EXERCISE MATERIALS -
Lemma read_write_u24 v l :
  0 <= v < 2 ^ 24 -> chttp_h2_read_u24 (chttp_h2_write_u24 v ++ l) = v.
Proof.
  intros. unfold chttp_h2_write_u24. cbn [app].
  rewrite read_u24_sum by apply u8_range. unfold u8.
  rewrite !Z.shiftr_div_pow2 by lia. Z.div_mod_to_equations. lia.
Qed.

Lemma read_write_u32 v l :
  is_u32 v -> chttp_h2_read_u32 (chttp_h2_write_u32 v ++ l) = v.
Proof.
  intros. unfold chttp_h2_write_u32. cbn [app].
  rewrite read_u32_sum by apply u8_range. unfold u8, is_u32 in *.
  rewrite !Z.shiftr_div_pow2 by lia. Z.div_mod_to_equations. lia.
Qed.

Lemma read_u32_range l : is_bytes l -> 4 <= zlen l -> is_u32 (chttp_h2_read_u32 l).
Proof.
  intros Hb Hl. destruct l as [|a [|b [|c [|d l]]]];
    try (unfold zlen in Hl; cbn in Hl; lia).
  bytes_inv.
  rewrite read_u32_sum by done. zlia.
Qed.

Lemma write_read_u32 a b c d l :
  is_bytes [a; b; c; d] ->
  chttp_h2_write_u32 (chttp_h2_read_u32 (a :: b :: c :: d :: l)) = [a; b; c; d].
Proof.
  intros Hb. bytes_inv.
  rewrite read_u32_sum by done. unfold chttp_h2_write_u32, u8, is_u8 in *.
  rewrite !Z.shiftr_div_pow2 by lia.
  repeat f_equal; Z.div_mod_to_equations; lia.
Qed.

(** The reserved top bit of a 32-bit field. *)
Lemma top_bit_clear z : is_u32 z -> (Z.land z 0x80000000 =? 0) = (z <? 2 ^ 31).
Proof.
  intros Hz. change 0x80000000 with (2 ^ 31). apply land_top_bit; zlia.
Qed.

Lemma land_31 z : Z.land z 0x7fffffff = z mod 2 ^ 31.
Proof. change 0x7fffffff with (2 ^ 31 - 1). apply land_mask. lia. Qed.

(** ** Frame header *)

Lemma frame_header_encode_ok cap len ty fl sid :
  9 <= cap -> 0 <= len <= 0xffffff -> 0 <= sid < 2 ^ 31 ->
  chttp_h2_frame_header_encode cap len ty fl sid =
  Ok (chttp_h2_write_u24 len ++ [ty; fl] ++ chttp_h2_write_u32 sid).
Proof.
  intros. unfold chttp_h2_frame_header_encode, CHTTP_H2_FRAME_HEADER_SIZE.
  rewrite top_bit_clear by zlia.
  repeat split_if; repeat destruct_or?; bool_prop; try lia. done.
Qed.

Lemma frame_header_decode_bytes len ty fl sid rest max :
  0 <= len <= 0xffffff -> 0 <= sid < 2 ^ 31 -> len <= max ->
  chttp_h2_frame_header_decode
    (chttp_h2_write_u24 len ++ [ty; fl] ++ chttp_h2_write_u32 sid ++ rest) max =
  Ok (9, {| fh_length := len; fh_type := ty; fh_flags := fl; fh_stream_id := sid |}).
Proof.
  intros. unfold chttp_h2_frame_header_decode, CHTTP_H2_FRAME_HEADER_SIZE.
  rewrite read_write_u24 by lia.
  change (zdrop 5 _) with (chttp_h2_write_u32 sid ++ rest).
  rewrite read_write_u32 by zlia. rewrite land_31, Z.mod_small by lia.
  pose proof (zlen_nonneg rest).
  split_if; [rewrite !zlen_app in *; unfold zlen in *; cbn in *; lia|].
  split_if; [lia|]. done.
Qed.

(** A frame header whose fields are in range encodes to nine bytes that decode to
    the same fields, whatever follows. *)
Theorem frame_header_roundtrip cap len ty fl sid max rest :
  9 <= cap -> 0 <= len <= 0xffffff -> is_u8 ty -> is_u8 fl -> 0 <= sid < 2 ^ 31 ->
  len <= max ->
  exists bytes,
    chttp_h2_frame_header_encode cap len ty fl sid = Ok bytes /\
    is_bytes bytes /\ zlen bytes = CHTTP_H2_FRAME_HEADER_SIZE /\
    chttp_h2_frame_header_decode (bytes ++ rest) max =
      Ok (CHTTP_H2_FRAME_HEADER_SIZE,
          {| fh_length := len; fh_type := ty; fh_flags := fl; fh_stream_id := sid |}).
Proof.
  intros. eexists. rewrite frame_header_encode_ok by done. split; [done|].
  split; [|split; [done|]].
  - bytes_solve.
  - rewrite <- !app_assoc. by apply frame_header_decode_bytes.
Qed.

---

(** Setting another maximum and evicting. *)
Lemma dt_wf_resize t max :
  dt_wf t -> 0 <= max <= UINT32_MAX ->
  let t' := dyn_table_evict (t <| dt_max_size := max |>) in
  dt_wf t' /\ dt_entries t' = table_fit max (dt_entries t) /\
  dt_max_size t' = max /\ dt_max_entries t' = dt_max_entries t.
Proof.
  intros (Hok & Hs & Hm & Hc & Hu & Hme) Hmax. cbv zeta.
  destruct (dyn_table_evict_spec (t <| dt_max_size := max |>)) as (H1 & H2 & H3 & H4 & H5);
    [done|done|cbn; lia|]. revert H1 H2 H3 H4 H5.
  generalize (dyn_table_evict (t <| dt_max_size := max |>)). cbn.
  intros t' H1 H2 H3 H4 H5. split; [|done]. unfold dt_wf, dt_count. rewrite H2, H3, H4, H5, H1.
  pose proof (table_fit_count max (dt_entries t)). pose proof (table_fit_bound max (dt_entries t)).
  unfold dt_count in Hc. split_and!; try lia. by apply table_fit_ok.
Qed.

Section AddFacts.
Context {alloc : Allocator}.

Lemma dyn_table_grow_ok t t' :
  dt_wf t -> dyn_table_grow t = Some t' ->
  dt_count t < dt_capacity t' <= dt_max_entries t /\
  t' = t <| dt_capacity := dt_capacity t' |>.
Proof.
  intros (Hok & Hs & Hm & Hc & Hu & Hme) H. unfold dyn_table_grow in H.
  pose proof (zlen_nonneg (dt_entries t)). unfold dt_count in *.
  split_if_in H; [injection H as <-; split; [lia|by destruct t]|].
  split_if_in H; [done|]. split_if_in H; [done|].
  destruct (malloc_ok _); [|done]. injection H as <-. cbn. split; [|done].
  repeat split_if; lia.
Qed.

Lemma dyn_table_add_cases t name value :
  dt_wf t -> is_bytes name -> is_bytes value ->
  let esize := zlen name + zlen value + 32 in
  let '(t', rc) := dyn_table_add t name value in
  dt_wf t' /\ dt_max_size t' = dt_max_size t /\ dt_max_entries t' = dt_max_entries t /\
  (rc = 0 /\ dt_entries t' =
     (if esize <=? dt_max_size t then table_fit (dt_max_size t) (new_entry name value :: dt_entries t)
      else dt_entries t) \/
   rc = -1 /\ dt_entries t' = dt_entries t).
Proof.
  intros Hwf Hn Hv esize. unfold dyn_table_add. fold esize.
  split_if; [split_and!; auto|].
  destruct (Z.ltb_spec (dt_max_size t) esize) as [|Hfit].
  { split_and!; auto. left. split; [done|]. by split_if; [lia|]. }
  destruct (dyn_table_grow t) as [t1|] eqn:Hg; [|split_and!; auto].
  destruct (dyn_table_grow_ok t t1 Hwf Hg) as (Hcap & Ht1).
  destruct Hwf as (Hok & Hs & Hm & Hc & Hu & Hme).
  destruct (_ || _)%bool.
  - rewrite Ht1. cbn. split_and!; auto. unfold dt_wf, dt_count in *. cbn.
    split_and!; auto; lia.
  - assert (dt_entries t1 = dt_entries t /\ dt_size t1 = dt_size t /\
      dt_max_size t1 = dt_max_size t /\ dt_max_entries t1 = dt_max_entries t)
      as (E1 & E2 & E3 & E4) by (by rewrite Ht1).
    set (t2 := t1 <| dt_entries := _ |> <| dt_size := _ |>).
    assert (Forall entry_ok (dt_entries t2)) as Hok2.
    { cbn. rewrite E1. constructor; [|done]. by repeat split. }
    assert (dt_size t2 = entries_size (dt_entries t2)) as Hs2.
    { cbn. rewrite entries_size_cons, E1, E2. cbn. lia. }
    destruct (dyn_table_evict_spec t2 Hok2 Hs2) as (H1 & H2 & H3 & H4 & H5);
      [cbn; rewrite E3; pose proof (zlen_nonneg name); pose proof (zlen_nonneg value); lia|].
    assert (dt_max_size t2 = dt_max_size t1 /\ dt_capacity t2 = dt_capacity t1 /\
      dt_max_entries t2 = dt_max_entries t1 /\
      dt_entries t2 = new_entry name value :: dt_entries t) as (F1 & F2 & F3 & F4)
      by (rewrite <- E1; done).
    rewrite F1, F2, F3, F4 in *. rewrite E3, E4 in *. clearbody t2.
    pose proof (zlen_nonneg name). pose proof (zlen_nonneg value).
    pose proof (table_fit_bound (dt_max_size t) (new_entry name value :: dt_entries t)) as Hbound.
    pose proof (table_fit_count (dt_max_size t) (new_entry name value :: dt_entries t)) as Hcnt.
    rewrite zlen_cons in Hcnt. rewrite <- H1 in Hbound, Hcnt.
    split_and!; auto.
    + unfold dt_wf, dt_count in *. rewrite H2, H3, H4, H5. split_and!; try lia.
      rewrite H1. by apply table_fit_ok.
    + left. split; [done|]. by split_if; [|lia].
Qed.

---

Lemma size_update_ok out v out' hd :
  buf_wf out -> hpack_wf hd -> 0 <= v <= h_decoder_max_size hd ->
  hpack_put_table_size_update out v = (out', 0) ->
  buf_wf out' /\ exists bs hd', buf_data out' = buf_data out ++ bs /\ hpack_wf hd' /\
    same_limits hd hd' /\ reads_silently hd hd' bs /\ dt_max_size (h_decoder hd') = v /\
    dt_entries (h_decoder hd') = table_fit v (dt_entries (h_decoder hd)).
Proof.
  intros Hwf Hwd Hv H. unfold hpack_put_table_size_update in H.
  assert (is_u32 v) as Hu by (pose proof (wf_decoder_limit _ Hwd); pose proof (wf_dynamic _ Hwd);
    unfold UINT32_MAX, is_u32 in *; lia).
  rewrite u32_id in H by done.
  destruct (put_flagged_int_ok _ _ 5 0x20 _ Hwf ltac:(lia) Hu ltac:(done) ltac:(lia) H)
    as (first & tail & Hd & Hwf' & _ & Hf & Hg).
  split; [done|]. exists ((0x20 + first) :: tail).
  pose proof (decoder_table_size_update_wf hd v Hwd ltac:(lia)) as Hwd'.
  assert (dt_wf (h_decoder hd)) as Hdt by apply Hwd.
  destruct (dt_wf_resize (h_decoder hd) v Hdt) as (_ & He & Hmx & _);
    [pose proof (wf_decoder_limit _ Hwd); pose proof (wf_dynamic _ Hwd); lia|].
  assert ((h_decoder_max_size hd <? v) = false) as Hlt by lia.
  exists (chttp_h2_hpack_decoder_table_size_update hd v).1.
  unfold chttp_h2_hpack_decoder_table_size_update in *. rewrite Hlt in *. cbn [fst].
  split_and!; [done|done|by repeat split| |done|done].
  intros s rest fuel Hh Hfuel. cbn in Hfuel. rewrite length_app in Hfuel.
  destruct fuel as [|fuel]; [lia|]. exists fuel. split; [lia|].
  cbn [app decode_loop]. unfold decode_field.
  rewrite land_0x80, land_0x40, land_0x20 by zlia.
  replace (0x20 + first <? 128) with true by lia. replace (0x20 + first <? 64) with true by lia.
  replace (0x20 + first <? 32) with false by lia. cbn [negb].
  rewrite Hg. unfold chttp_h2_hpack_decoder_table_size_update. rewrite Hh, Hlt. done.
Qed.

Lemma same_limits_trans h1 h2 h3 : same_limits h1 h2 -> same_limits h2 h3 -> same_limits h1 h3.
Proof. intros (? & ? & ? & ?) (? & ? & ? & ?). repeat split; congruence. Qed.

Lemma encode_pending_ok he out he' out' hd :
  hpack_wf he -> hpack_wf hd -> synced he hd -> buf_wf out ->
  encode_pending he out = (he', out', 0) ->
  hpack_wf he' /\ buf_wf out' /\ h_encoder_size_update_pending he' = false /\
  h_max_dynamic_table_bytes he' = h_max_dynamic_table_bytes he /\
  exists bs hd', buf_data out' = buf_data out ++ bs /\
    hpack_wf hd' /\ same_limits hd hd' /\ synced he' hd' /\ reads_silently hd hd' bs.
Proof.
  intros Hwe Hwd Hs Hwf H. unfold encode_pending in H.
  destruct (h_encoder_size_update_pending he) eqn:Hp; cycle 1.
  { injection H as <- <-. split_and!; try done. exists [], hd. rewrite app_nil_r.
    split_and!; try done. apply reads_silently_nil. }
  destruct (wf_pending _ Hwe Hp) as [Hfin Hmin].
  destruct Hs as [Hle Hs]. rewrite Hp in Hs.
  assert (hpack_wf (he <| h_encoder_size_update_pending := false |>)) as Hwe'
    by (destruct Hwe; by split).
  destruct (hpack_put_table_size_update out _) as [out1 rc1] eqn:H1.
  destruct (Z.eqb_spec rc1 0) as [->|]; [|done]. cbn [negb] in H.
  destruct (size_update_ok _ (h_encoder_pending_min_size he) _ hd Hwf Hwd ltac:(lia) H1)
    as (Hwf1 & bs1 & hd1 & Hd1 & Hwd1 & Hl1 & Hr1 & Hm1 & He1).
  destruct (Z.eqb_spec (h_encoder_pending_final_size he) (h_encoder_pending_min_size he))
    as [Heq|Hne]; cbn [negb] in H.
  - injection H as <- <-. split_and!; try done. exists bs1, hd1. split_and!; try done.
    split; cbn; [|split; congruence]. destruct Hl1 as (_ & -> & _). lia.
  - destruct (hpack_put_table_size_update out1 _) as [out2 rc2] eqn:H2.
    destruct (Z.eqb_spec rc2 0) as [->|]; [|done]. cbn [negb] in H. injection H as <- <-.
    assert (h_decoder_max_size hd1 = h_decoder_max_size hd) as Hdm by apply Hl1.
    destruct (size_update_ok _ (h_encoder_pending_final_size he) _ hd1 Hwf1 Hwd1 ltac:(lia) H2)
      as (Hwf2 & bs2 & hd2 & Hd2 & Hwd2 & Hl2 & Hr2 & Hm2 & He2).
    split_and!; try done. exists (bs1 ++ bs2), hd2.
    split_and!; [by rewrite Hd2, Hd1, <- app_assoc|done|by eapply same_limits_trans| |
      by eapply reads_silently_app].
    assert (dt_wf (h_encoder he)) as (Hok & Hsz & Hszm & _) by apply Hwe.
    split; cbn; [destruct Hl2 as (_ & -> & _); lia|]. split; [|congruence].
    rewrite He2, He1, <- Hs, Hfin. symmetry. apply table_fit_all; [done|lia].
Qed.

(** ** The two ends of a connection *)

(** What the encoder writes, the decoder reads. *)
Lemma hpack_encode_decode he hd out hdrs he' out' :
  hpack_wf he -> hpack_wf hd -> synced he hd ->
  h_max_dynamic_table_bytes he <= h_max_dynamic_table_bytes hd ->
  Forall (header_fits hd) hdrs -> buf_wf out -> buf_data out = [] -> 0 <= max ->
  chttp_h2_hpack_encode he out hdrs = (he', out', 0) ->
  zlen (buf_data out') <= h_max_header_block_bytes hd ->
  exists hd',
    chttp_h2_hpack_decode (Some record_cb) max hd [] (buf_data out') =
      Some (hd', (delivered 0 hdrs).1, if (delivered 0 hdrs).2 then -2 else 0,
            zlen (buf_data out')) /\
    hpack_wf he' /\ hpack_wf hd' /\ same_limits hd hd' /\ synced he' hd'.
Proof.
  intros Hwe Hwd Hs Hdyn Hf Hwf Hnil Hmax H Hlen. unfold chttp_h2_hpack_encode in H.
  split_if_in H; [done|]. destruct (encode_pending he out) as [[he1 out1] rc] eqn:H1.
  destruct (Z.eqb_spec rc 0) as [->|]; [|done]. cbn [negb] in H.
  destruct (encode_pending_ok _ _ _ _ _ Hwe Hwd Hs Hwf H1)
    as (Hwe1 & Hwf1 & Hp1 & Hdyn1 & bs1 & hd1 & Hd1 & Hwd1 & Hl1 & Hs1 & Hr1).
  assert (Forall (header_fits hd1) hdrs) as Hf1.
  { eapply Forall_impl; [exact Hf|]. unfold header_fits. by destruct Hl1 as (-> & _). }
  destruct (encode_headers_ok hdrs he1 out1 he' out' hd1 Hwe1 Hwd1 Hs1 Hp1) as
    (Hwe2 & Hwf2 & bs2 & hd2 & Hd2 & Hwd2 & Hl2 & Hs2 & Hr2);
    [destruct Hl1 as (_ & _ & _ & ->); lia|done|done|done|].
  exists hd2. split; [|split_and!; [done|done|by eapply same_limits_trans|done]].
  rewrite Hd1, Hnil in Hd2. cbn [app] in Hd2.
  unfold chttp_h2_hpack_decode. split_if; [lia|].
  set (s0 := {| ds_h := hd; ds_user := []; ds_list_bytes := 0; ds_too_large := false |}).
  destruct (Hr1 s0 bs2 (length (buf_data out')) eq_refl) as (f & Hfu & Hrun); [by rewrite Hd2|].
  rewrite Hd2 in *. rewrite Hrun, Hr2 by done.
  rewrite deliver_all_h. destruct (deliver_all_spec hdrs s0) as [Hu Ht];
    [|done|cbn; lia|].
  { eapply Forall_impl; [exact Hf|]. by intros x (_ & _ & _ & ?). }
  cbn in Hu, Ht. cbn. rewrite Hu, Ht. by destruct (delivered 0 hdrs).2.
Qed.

GOAL OF THE EXERCISE -
From the listing above, the lines starting with the one that has "hpack_wf he' /\ buf_wf" and running through the one that has "destruct (Z.eqb_spec (h_encoder_pending_final_size" should be copied exactly, ends included.

OUTPUT BELOW -
  hpack_wf he' /\ buf_wf out' /\ h_encoder_size_update_pending he' = false /\
  h_max_dynamic_table_bytes he' = h_max_dynamic_table_bytes he /\
  exists bs hd', buf_data out' = buf_data out ++ bs /\
    hpack_wf hd' /\ same_limits hd hd' /\ synced he' hd' /\ reads_silently hd hd' bs.
Proof.
  intros Hwe Hwd Hs Hwf H. unfold encode_pending in H.
  destruct (h_encoder_size_update_pending he) eqn:Hp; cycle 1.
  { injection H as <- <-. split_and!; try done. exists [], hd. rewrite app_nil_r.
    split_and!; try done. apply reads_silently_nil. }
  destruct (wf_pending _ Hwe Hp) as [Hfin Hmin].
  destruct Hs as [Hle Hs]. rewrite Hp in Hs.
  assert (hpack_wf (he <| h_encoder_size_update_pending := false |>)) as Hwe'
    by (destruct Hwe; by split).
  destruct (hpack_put_table_size_update out _) as [out1 rc1] eqn:H1.
  destruct (Z.eqb_spec rc1 0) as [->|]; [|done]. cbn [negb] in H.
  destruct (size_update_ok _ (h_encoder_pending_min_size he) _ hd Hwf Hwd ltac:(lia) H1)
    as (Hwf1 & bs1 & hd1 & Hd1 & Hwd1 & Hl1 & Hr1 & Hm1 & He1).
  destruct (Z.eqb_spec (h_encoder_pending_final_size he) (h_encoder_pending_min_size he))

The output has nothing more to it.